### What you need to do
Tally the lines of the data that include the word "take". Only the number is to be returned.

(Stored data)
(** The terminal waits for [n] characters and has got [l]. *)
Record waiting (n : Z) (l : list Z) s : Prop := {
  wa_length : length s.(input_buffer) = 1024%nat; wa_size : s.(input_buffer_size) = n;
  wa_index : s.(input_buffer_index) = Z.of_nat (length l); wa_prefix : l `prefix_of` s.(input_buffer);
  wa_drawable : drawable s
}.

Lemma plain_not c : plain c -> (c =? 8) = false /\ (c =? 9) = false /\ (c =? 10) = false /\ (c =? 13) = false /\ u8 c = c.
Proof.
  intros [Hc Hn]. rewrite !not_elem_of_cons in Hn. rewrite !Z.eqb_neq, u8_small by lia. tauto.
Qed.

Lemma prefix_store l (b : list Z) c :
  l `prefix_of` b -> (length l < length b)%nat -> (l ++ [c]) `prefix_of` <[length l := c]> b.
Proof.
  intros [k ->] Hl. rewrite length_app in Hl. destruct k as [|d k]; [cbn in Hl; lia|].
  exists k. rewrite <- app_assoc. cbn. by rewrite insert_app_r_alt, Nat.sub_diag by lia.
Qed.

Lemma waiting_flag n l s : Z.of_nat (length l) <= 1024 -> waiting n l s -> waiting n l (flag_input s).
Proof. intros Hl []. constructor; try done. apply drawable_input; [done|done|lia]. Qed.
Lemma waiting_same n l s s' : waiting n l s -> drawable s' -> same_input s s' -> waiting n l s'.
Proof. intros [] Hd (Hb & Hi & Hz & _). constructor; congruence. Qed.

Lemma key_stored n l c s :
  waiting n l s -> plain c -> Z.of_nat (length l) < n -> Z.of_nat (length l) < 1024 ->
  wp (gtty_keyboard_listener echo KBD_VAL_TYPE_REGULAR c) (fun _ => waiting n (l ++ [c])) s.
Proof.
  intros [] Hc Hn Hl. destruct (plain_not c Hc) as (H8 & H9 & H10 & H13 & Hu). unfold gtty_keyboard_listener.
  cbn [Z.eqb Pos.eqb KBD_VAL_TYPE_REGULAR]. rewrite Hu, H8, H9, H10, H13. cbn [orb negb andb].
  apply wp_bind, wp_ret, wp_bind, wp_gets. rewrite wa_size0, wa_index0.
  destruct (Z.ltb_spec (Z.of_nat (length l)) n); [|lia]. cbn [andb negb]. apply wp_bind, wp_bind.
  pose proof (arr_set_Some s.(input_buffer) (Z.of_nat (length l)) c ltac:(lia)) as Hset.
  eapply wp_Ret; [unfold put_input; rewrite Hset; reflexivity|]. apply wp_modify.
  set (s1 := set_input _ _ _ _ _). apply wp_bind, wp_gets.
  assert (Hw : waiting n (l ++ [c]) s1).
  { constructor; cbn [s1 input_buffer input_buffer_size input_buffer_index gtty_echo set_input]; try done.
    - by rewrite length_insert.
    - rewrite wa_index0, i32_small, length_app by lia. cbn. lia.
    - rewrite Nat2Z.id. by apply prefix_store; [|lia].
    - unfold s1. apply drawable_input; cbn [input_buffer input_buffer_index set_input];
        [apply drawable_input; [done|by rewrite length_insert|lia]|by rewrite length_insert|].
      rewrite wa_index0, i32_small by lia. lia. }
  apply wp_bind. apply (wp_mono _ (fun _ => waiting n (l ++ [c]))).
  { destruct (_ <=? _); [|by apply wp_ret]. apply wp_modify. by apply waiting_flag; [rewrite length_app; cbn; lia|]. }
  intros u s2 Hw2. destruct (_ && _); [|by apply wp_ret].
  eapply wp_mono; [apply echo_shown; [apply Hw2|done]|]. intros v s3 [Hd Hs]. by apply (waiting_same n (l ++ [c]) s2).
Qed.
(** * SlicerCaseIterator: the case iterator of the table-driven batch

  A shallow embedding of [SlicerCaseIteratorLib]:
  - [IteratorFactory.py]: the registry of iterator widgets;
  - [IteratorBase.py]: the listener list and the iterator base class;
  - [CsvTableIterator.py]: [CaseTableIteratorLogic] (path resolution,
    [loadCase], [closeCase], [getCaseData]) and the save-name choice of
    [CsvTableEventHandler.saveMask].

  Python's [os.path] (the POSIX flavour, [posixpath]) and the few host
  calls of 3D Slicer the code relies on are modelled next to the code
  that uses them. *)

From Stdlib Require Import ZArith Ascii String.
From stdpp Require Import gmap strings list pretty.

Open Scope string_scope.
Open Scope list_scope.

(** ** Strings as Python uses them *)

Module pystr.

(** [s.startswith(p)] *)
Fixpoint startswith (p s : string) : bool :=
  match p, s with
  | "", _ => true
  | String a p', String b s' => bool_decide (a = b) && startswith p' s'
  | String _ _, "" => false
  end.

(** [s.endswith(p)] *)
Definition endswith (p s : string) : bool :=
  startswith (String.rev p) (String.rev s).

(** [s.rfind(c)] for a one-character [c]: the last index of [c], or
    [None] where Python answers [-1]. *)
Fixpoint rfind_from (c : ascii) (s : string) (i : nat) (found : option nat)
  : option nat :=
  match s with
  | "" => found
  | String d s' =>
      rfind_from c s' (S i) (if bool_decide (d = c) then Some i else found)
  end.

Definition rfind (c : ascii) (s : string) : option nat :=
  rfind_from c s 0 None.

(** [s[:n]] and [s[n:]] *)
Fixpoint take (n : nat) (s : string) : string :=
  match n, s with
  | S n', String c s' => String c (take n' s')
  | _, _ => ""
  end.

### Answer for this exercise
2